Sondages: la France comme elle est, moitié pour, moitié contre

Le Président Sarközy (de Nagy-Bocsa) a parlé. Les sondeurs on enquêté. C’est une des constantes de notre mode de vie. Le portrait que nous renvoie le dernier sondage (Opinion-way pour le Figaro) est plutôt rassurant : au fond, les Français parlent tous de la même chose, quelles que soient leurs opinions. Ou plutôt, les choix qu’on leur propose en les sondant ne reflètent jamais rien d’autre que les préoccupation des sondeurs, objet de leur contrat. C’est dire qu’on leur laisse assez peu de liberté, aux sondés !

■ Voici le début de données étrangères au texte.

Lemma duct_candidate_placement_witness :
  let st' := snd (create_seg_cells (fun _ => 0) (mkDseg 0 1 striated)
                                   init_state) in
  exists g evs,
    seg_geom (mkDseg 0 1 striated) = Ok g /\
    trace st' = evs /\
    evs <> [] /\
    Forall (fun e =>
              exists k, (k + 3 <= rpos st')%nat /\
                        duct_try_drawn (fun _ => 0) g k e) evs.
Proof.
  intros st'.
  destruct (duct_candidate_placement (fun _ => 0) zero_draws_unit)
    as [H _].
  destruct (H (mkDseg 0 1 striated) init_state)
    as (g & evs & Hg & _ & Htr & Hne & Hall);
    [simpl; auto | discriminate |].
  exists g, evs. fold st' in Htr, Hall.
  split; [exact Hg|]. split; [exact Htr|]. split; [exact Hne|].
  eapply Forall_impl; [|exact Hall].
  intros e (k & _ & Hhi & Hd). exists k. now split.
Defined.

(** * Further properties of the code *)

(** ** [too_close] and the guard *)

(** X1: [too_close(p, dist)] is [True] exactly when some registered center
    lies strictly closer to [p] than [dist]. *)
Theorem too_close_true_iff (cs : list Vector) (p : Vector) (d : R) :
  too_close cs p d = true <->
  exists c, In c cs /\ length (vsub p c) < d.
Proof.
  induction cs as [|c cs IH]; simpl.
  - split; [discriminate|]. intros (c & [] & _).
  - destruct (Rlt_dec (length (vsub p c)) d) as [Hlt|Hge].
    + split; [|reflexivity]. intros _. exists c. auto.
    + rewrite IH. split.
      * intros (c' & Hin & Hc'). exists c'. auto.
      * intros (c' & [<-|Hin] & Hc'); [contradiction|]. exists c'. auto.
Qed.

Lemma accept_true_iff cs p d :
  accept cs p d = true <-> forall c, In c cs -> d <= length (vsub p c).
Proof.
  split; [apply accept_true_far|].
  intros H. unfold accept. apply orb_true_iff. right.
  apply negb_true_iff. now apply too_close_false_iff.
Qed.

(** X2: acceptance only gets harder: a candidate accepted against a
    registry at some minimum distance is accepted against every earlier
    (shorter) state of the registry and at every smaller minimum distance. *)
Theorem accept_antitone (cs more : list Vector) (p : Vector) (d d' : R)
  (Hd : d' <= d) (Hacc : accept (cs ++ more) p d = true) :
  accept cs p d' = true.
Proof.
  apply accept_true_iff. intros c Hc.
  rewrite accept_true_iff in Hacc.
  specialize (Hacc c (in_or_app _ _ _ (or_introl Hc))). lra.
Qed.

Lemma length_axis x : 0 <= x -> length (mkVector x 0 0) = x.
Proof.
  intros Hx. unfold length. simpl.
  replace (x * x + 0 * 0 + 0 * 0) with (x * x) by ring.
  now apply sqrt_square.
Qed.

Lemma accept_antitone_witness :
  accept [mkVector 0 0 0] (mkVector 5 0 0) 2 = true.
Proof.
  apply (accept_antitone [mkVector 0 0 0] [mkVector 10 0 0]
                         (mkVector 5 0 0) 2.5 2); [lra|].
  apply accept_true_iff. intros c [<-|[<-|[]]]; unfold vsub; simpl.
  - replace (5 - 0) with 5 by ring. replace (0 - 0) with 0 by ring.
    rewrite length_axis; lra.
  - unfold length. simpl.
    replace ((5 - 10) * (5 - 10) + (0 - 0) * (0 - 0) + (0 - 0) * (0 - 0))
      with (5 * 5) by ring.
    rewrite sqrt_square; lra.
Defined.

(** ** No two cells in one place *)

Lemma length_vsub_sym p q : length (vsub p q) = length (vsub q p).
Proof. unfold length, vsub. simpl. f_equal. ring. Qed.

Lemma length_vsub_self p : length (vsub p p) = 0.
Proof.
  unfold length, vsub. simpl.
  replace ((vx p - vx p) * (vx p - vx p) + (vy p - vy p) * (vy p - vy p)
           + (vz p - vz p) * (vz p - vz p)) with 0 by ring.
  apply sqrt_0.
Qed.

Lemma cells_loop_separated rng segs st :
  registry_separated st -> registry_separated (snd (cells_loop rng segs st)).
Proof.
  apply (cells_loop_lift rng
           (fun a b => registry_separated a -> registry_separated b));
    [auto | auto |].
  intros s g _ _ st'. apply seed_once_separated.
Qed.

(** X3: if the registry is separated when [create_cells] starts, then when
    it returns any two entries at different positions of the registry are
    at least [2.5 * C_RADIUS] apart, whichever was placed first; so the
    registry never holds the same point twice. *)
Theorem registry_no_duplicates (rng : nat -> R) (st : State)
  (Hsep : registry_separated st) :
  let st' := snd (create_cells rng st) in
  (forall i j q p, i <> j ->
     nth_error (cell_centers st') i = Some q ->
     nth_error (cell_centers st') j = Some p ->
     2.5 * C_RADIUS <= length (vsub p q)) /\
  NoDup (cell_centers st').
Proof.
  intros st'.
  destruct (cells_loop_separated rng DSEG st Hsep) as [Hreg Hs].
  fold (create_cells rng) in Hreg, Hs. fold st' in Hreg, Hs.
  assert (Hfar : forall i j q p, i <> j ->
     nth_error (cell_centers st') i = Some q ->
     nth_error (cell_centers st') j = Some p ->
     2.5 * C_RADIUS <= length (vsub p q)).
  { intros i j q p Hij Hi Hj. rewrite Hreg in Hi, Hj.
    destruct (Nat.lt_total i j) as [Hlt|[Heq|Hgt]]; [|contradiction|].
    - exact (separated_floor _ Hs i j q p Hlt Hi Hj).
    - rewrite length_vsub_sym.
      exact (separated_floor _ Hs j i p q Hgt Hj Hi). }
  split; [exact Hfar|].
  apply NoDup_nth_error. intros i j Hi Heq.
  destruct (Nat.eq_dec i j) as [|Hne]; [assumption|exfalso].
  destruct (nth_error (cell_centers st') i) as [q|] eqn:Ei;
    [|apply nth_error_None in Ei; lia].
  pose proof (Hfar i j q q Hne Ei (eq_sym Heq)) as H.
  rewrite length_vsub_self in H. unfold C_RADIUS in H. lra.
Qed.

Lemma init_state_separated : registry_separated init_state.
Proof.
  split; [reflexivity|]. intros i j q tq p tp _ Hi. destruct i; discriminate.
Qed.

Lemma registry_no_duplicates_witness :
  NoDup (cell_centers (snd (create_cells (fun _ => 0) init_state))).
Proof.
  apply (registry_no_duplicates (fun _ => 0) init_state init_state_separated).
Defined.

(** ** A seed takes the first candidate that fits *)

Lemma retry_first_fit rng s g n :
  forall i j st a,
    (i < n)%nat ->
    (forall i', (i' < i)%nat ->
       exists a',
         candidate_at rng s g (rpos st + draws_per (ctype s) * i') = Ok a' /\
         accept (cell_centers st) (attempt_point a') (min_dist (ctype s))
         = false) ->
    candidate_at rng s g (rpos st + draws_per (ctype s) * i) = Ok a ->
    accept (cell_centers st) (attempt_point a) (min_dist (ctype s)) = true ->
    exists evs,
      retry rng n j s g st =
      (Ok (Some ((j + Z.of_nat i)%Z, attempt_point a)),
       mkState (cell_centers st) (draws_per (ctype s) * S i + rpos st)
               (cells st) (stdout st) (trace st ++ evs)) /\
      List.length evs = S i.
Proof.
  induction n as [|n IH]; intros i j st a Hi Hrej Ha Hacc; [lia|].
  rewrite retry_S. destruct i as [|i].
  - rewrite Nat.mul_0_r, Nat.add_0_r in Ha. rewrite Ha. cbv zeta.
    rewrite Hacc. exists [mkEvent s a true]. split; [|reflexivity].
    simpl Z.of_nat. rewrite Z.add_0_r, Nat.mul_1_r. reflexivity.
  - destruct (Hrej 0%nat ltac:(lia)) as (a0 & Ha0 & Hacc0).
    rewrite Nat.mul_0_r, Nat.add_0_r in Ha0. rewrite Ha0. cbv zeta.
    rewrite Hacc0.
    match goal with |- context [retry rng n ?j' s g ?st1] =>
      destruct (IH i j' st1 a) as (evs & Heq & Hlen) end.
    + lia.
    + intros i' Hi'. simpl.
      destruct (Hrej (S i') ltac:(lia)) as (a' & Ha' & Hacc').
      exists a'. split; [|assumption]. rewrite <- Ha'. f_equal. lia.
    + simpl. rewrite <- Ha. f_equal. lia.
    + exact Hacc.
    + exists (mkEvent s a0 false :: evs). rewrite Heq. simpl.
      split; [|now rewrite Hlen].
      f_equal; [do 3 f_equal; lia|].
      f_equal; [lia|]. now rewrite <- app_assoc.
Qed.

(** X4: if the candidate of attempt [i] (counted from 0) passes the guard
    and all earlier candidates of the seed index fail it, the pass appends
    exactly that candidate to the registry, creates one cell located there,
    consumes the draws of [i + 1] attempts plus one for the scale, and
    prints [i] only if [i > 5000]. *)
Theorem seed_takes_first_fit (rng : nat -> R) (s : cDseg) (g : SegGeom)
  (st : State) (i : nat) (a : Attempt)
  (Hi : (i < RETRIES)%nat)
  (Hrej : forall i', (i' < i)%nat ->
     exists a',
       candidate_at rng s g (rpos st + draws_per (ctype s) * i') = Ok a' /\
       accept (cell_centers st) (attempt_point a') (min_dist (ctype s))
       = false)
  (Ha : candidate_at rng s g (rpos st + draws_per (ctype s) * i) = Ok a)
  (Hacc : accept (cell_centers st) (attempt_point a) (min_dist (ctype s))
          = true) :
  let out := seed_once rng s g st in
  fst out = Ok tt /\
  cell_centers (snd out) = cell_centers st ++ [attempt_point a] /\
  (exists c, cells (snd out) = cells st ++ [c] /\
             cell_location c = attempt_point a) /\
  rpos (snd out) = (rpos st + draws_per (ctype s) * (i + 1) + 1)%nat /\
  stdout (snd out)
  = (if (5000 <? Z.of_nat i)%Z then stdout st ++ [Z.of_nat i]
     else stdout st).
Proof.
  destruct (retry_first_fit rng s g RETRIES i 0%Z st a Hi Hrej Ha Hacc)
    as (evs & Heq & _).
  cbv zeta. rewrite seed_once_eq, Heq. cbv zeta. simpl.
  repeat split.
  - eexists. split; reflexivity.
  - lia.
Qed.

Lemma first_fit_on_empty rng s g st :
  good s g -> cell_centers st = [] ->
  exists a,
    candidate_at rng s g (rpos st) = Ok a /\
    cell_centers (snd (seed_once rng s g st)) = [attempt_point a].
Proof.
  intros Hgood Hempty.
  destruct (good_candidate rng s g (rpos st) Hgood) as [a Ha].
  exists a. split; [assumption|].
  destruct RETRIES_pos as [n Hn].
  destruct (retry_first_fit rng s g RETRIES 0 0%Z st a) as (evs & Heq & _).
  - lia.
  - intros i' Hi'. lia.
  - now rewrite Nat.mul_0_r, Nat.add_0_r.
  - now rewrite Hempty.
  - rewrite seed_once_eq, Heq. simpl. now rewrite Hempty.
Qed.

Lemma seed_takes_first_fit_witness :
  exists p,
    cell_centers
      (snd (seed_once (fun _ => 0) (mkDseg 4 5 acinar)
                      (mkGeom (mkVector 0.0 0.0 52.0) 45.0 52.0
                              (0.7 + C_OFFSET) (0.05 + C_OFFSET))
                      init_state))
    = [] ++ [p].
Proof.
  eexists.
  eapply (seed_takes_first_fit (fun _ => 0) (mkDseg 4 5 acinar) _
                               init_state 0).
  - unfold RETRIES. lia.
  - intros i' Hi'. lia.
  - apply stuck_candidate.
  - reflexivity.
Defined.

(** The state after the first seed of the first segment is related to the
    final state of the run by every relation the seed step keeps. *)
Lemma run_after_first_seed rng (Rel : State -> State -> Prop) :
  (forall st, Rel st st) ->
  (forall a b c, Rel a b -> Rel b c -> Rel a c) ->
  (forall s g st, Rel st (snd (seed_once rng s g st))) ->
  Rel (snd (seed_once rng (mkDseg 0 1 striated)
                      (mkGeom (mkVector 0.0 0.0 10.0) 0.0 10.0
                              (4.0 + C_OFFSET) (3.7 + C_OFFSET))
                      init_state))
      (snd (create_cells rng init_state)).
Proof.
  intros Hrefl Htrans Hstep.
  set (s := mkDseg 0 1 striated).
  set (g := mkGeom (mkVector 0.0 0.0 10.0) 0.0 10.0
                   (4.0 + C_OFFSET) (3.7 + C_OFFSET)).
  unfold create_cells, DSEG. fold s. rewrite cells_loop_cons.
  rewrite create_seg_cells_eq.
  change (seg_geom s) with (Ok g). unfold SEEDS. rewrite seeds_S.
  destruct (seed_once rng s g init_state) as [[u|e] st1]; [|apply Hrefl].
  pose proof (seeds_lift rng Rel Hrefl Htrans s g (Hstep s g) 49 st1) as H1.
  destruct (seeds rng 49 s g st1) as [[u'|e] st2]; [|exact H1].
  eapply Htrans; [exact H1|].
  apply (cells_loop_lift rng Rel Hrefl Htrans).
  intros s' g' _ _ st'. apply Hstep.
Qed.

(** X5: a run of [create_cells] that starts on the empty registry always
    places at least one cell: the very first candidate of the outlet
    segment is accepted, whatever the random stream, and stays first in the
    registry. *)
Theorem first_candidate_always_placed (rng : nat -> R) :
  exists a,
    candidate_at rng (mkDseg 0 1 striated)
                 (mkGeom (mkVector 0.0 0.0 10.0) 0.0 10.0
                         (4.0 + C_OFFSET) (3.7 + C_OFFSET)) 0 = Ok a /\
    nth_error (cell_centers (snd (create_cells rng init_state))) 0
    = Some (attempt_point a).
Proof.
  set (s := mkDseg 0 1 striated).
  set (g := mkGeom (mkVector 0.0 0.0 10.0) 0.0 10.0
                   (4.0 + C_OFFSET) (3.7 + C_OFFSET)).
  assert (Hgood : good s g) by (right; unfold g_z12; simpl; lra).
  destruct (first_fit_on_empty rng s g init_state Hgood eq_refl)
    as (a & Ha & Hcc).
  exists a. split; [exact Ha|].
  destruct (run_after_first_seed rng extends extends_refl extends_trans
              (seed_once_extends rng)) as [added Hadd].
  fold s g in Hadd. rewrite Hadd, Hcc. reflexivity.
Qed.

(** ** The scene follows the registry *)

Lemma appended_refl {A} (proj : State -> list A) P st : appended proj P st st.
Proof. exists []. now rewrite app_nil_r. Qed.

Lemma appended_trans {A} (proj : State -> list A) P a b c :
  appended proj P a b -> appended proj P b c -> appended proj P a c.
Proof.
  intros (x & Hx & Px) (y & Hy & Py). exists (x ++ y).
  split; [now rewrite Hy, Hx, app_assoc|]. apply Forall_app. now split.
Qed.

Lemma seed_once_cells_at_centers rng s g st :
  cells_at_centers st -> cells_at_centers (snd (seed_once rng s g st)).
Proof.
  unfold cells_at_centers. intros H. rewrite seed_once_eq.
  pose proof (retry_spec rng s g RETRIES 0%Z st) as Hr. cbv zeta in Hr.
  destruct (retry rng RETRIES 0%Z s g st) as [[[[j p]|]|e] st'];
    simpl in Hr |- *; destruct Hr as (Hcc & Hce & _);
    rewrite ?map_app, Hcc, Hce, H; reflexivity.
Qed.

Enfin, une bonne nouvelle : les Français, j’en suis, semblent avoir majoritairement compris la nécessité de la Réforme. C’est plutôt bon signe…. pour l’avenir de leurs enfants. Car il faudra bien sûr attendre. Il faut toujours savoir attendre. D’abord semer. Regarder pousser et, enfin, récolter. Ah, cette impatience ( des medias) à vouloir toujours cueillir ce qui n’a pas encore fleuri !

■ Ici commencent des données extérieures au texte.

(** * csv::Reader (include/reader.hpp): tokenizer, dialect registry and the
      two-stage reading pipeline, embedded as executable definitions.

    Conventions of the embedding.
    - [std::string] is a list of characters; [s[i]] is [char_at s i], which
      like the C++ operator yields the null character at [i = s.size()].
    - [size_t] members of the Reader are numbers in [N] whose increments wrap
      at 2^64.  The locals [i] and [quotes_encountered] of [split] never
      exceed the length of the scanned string, so they are kept in [nat].
    - [robin_map] is a finite map ([gmap]); the registry owns each Dialect, so
      a [shared_ptr<Dialect>] entry is the Dialect itself.  A name that is not
      in the map is a name for which [dialects_[name]] yields a null pointer;
      dereferencing it is the outcome [Undefined].
    - [ConcurrentQueue] is a FIFO list.
    - The three threads (caller, read_internal, process_values) are
      interleaved by an explicit schedule of atomic actions. *)

From Stdlib Require Import Ascii String.
From stdpp Require Import gmap strings list fin_maps pretty.

Local Open Scope list_scope.
Set Warnings "-clear-no-such-hyp".

(** ** Strings *)

Abbreviation str := (list ascii).

Definition lit (s : string) : str := list_ascii_of_string s.

(** [s[i]]: for [i = s.size()] the standard guarantees a reference to the
    null character. *)
Definition char_at (s : str) (i : nat) : ascii := nth i s Ascii.zero.

(** The character 34, the double quotation mark. *)
Definition double_quote_mark : ascii := "034"%char.

(** ** Dialect *)

(** Modelled from the spec: the [Dialect] class of dialect.hpp, which is not
    part of the sources at hand.  The fields are the members reader.hpp
    reads ([delimiter_], [quote_character_], [double_quote_], [header_],
    [trim_characters_], [skip_initial_space_], [column_names_],
    [ignore_columns_]); of [ignore_columns_] the reader uses only the keys
    ([kvpair.first], [count]), so it is kept as a set of names. *)
Record Dialect : Type := mkDialect {
  delimiter_ : str;
  quote_character_ : ascii;
  double_quote_ : bool;
  header_ : bool;
  trim_characters_ : list ascii;
  skip_initial_space_ : bool;
  column_names_ : list str;
  ignore_columns_ : gset str
}.

(** Modelled from the spec: the chaining setters of dialect.hpp used by the
    Reader constructor; each changes one attribute and returns the dialect. *)
Definition delimiter (s : str) (d : Dialect) : Dialect :=
  mkDialect s (quote_character_ d) (double_quote_ d) (header_ d)
            (trim_characters_ d) (skip_initial_space_ d) (column_names_ d)
            (ignore_columns_ d).

Definition quote_character (c : ascii) (d : Dialect) : Dialect :=
  mkDialect (delimiter_ d) c (double_quote_ d) (header_ d)
            (trim_characters_ d) (skip_initial_space_ d) (column_names_ d)
            (ignore_columns_ d).

Definition double_quote (b : bool) (d : Dialect) : Dialect :=
  mkDialect (delimiter_ d) (quote_character_ d) b (header_ d)
            (trim_characters_ d) (skip_initial_space_ d) (column_names_ d)
            (ignore_columns_ d).

Definition header (b : bool) (d : Dialect) : Dialect :=
  mkDialect (delimiter_ d) (quote_character_ d) (double_quote_ d) b
            (trim_characters_ d) (skip_initial_space_ d) (column_names_ d)
            (ignore_columns_ d).

(** A dialect as the built-in ones are set up, with no trimming. *)
Definition comma_dialect : Dialect :=
  mkDialect (lit ",") double_quote_mark true true [] false [] ∅.

(** ** Tokenizer: ltrim, rtrim, trim, split *)

Module Tokenizer.

(** The lambda of [ltrim]/[rtrim] negates this test:
    [std::find(trim_characters_.begin(), trim_characters_.end(), ch) != end]. *)
Definition is_trim_char (dialect : Dialect) (ch : ascii) : bool :=
  existsb (Ascii.eqb ch) (trim_characters_ dialect).

(** [erase(begin, find_if(begin, end, not-a-trim-char))]. *)
Fixpoint erase_leading (dialect : Dialect) (s : str) : str :=
  match s with
  | [] => []
  | ch :: s' => if is_trim_char dialect ch then erase_leading dialect s' else s
  end.

Definition ltrim (dialect : Dialect) (input : str) : str :=
  erase_leading dialect input.

(** The same search through reverse iterators: everything after the last
    character that is not a trim character is erased. *)
Definition rtrim (dialect : Dialect) (input : str) : str :=
  rev (erase_leading dialect (rev input)).

Definition trim (dialect : Dialect) (input : str) : str :=
  match trim_characters_ dialect with
  | [] => input
  | _ :: _ => ltrim dialect (rtrim dialect input)
  end.

(** The variables of [split] that live across iterations of its outer loop. *)
Record scan : Type := mkScan {
  i : nat;
  sub_result : str;
  quotes_encountered : nat;
  result : list str
}.

Section Split.
(** [split] is private; its only caller, [read_internal], passes
    [dialects_[current_dialect_]], which is also the dialect [trim] looks
    up, so one dialect serves both. *)
Variable dialect : Dialect.
Variable input_string : str.

(** The inner [for (j ...)] loop, over the part [rest] of the delimiter
    that starts at index [j].  Returns the variables and
    [delimiter_detected]. *)
Fixpoint delimiter_loop (rest : str) (st : scan) : scan * bool :=
  match rest with
  | [] => (st, false)
  | dj :: rest' =>
      let ch := char_at input_string (i st) in
      if negb (Ascii.eqb ch dj) then (st, false)
      else
        match rest' with
        | [] =>
            (* j + 1 == dialect->delimiter_.size() *)
            if Nat.even (quotes_encountered st) then
              let i' :=
                if (S (i st) <? length input_string)
                   && skip_initial_space_ dialect
                   && Ascii.eqb (char_at input_string (S (i st))) " "
                then S (i st) else i st in
              (mkScan i' [] 0 (result st ++ [trim dialect (sub_result st)]),
               true)
            else
              (mkScan (S (i st)) (sub_result st ++ [ch])
                      (quotes_encountered st) (result st),
               false)
        | _ :: _ =>
            (* keep looking *)
            let st' := mkScan (S (i st)) (sub_result st)
                              (quotes_encountered st) (result st) in
            if S (i st) =? length input_string then (st', false)
            else delimiter_loop rest' st'
        end
  end.

(** One iteration of the outer [for (i ...)] loop, [++i] included. *)
Definition split_body (st : scan) : scan :=
  let '(st1, delimiter_detected) := delimiter_loop (delimiter_ dialect) st in
  let ch := char_at input_string (i st1) in
  let sub1 :=
    if delimiter_detected then sub_result st1 else sub_result st1 ++ [ch] in
  let is_quote := Ascii.eqb ch (quote_character_ dialect) in
  let q1 :=
    if is_quote then S (quotes_encountered st1) else quotes_encountered st1 in
  let q2 :=
    if is_quote && double_quote_ dialect && (2 <=? length sub1)
       && Ascii.eqb (char_at sub1 (length sub1 - 2)) ch
    then q1 - 1 else q1 in
  mkScan (S (i st1)) sub1 q2 (result st1).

Il en est un peu de Sarko comme de Badinguet, haï par Victor Hugo puis de nos républiques. Mais nous n’avons plus de Victor Hugo. Et si nos écrivains s’exilent, ce n’est plus que par goût d’ailleurs.

Tout cela est « un peu court », et heureusement on en revient : Napoléon III a donné à la France, avec autorité, une de ses plus prospère périodes, et créé ce qui fut alors sa modernité et qui fait aujourd’hui une grande partie du charme qu’elle conserve (Garnier, Eiffel, Haussmann, Vichy, Compiègne, etc…). Il produisit avant la naissance d’Emile Durkheim, une Extinction du paupérisme qui préfigure les oeuvres à venir en matière de sociologie, tout en écrivant un certain nombre d’ouvrages sérieux.

Il voyait loin, Napoléon III, le tant décrié, et bien au-delà de Sedan. Victor Hugo quitta son exil anglais de Guernesey après 19 ans. Napoleon III faillit bien le croiser, et il y demeure encore : après 135 ans à Farnborough, il faudrait peut être songer à l’en ramener.

Nul ne sait encore ce que sera la France dans quatre ans, mais son Président sait, lui, ce qu’il fera. Les Français auront quatre ans de plus, un paquet de retraités sur les bras, de nouveaux soucis, de nouveaux besoins, de nouvelles attentes. De nouveaux espoirs. Probablement toujours les mêmes. Il leur faut toujours un moment, pour mesurer le temps perdu.